→ TASK:
Wherever "direction" shows up in the records below, copy the whole line.
+---+
(** * Neon Snake: the game engine of [src/components/SnakeGame.tsx]

    A shallow embedding of the state and of the handlers of the [SnakeGame]
    React component, and the properties of the engine proved on it.

    Conventions of the embedding.
    - JavaScript numbers that hold grid coordinates, scores and levels are
      integers throughout the component; they are modelled as [Z].
    - [direction] is a [string] in the source and stays one here.
    - A [setGameState (prev => ...)] call is a function from game state to
      game state; handlers run one at a time, each on the state left by the
      one before it, so the state a closure captured is the current state.
    - [localStorage] is a record of the two keys the component uses, holding
      the values handed to [toString] / [JSON.stringify]; the strings
      themselves, and what [parseInt] / [JSON.parse] make of them, are not
      modelled, so nothing below speaks about reading a written value back.
    - [Math.floor (Math.random () * GRID_SIZE)] is drawn from a stream of
      integers, [randomCoordinate]; the component state counts the draws
      already consumed.
    - The [do ... while] loop of [generateFood] is a fixpoint on a fuel
      argument: [None] means the fuel ran out before the loop was left.
    - Sound, the settings panel and the history panel do not touch the game
      state and are left out. *)

From Stdlib Require Import ZArith List String Bool Lia.
Import ListNotations.
Open Scope Z_scope.

(** ** Data model *)

Record Position : Type := mkPosition { x : Z; y : Z }.

Module GameRecord.
Record t : Type := mk { score : Z; level : Z; date : string; difficulty : string }.
End GameRecord.

Record GameState : Type := mkGameState {
  snake : list Position;
  food : Position;
  direction : string;
  gameOver : bool;
  paused : bool;
  score : Z;
  level : Z;
  highScore : Z;
  gameHistory : list GameRecord.t
}.

Definition GRID_SIZE : Z := 20.
Definition INITIAL_SNAKE : list Position := [mkPosition 10 10].
Definition INITIAL_FOOD : Position := mkPosition 15 15.

Inductive Difficulty : Type := easy | medium | hard | insane.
+---+
→ TASK RESULT:
    - [direction] is a [string] in the source and stays one here.
  direction : string;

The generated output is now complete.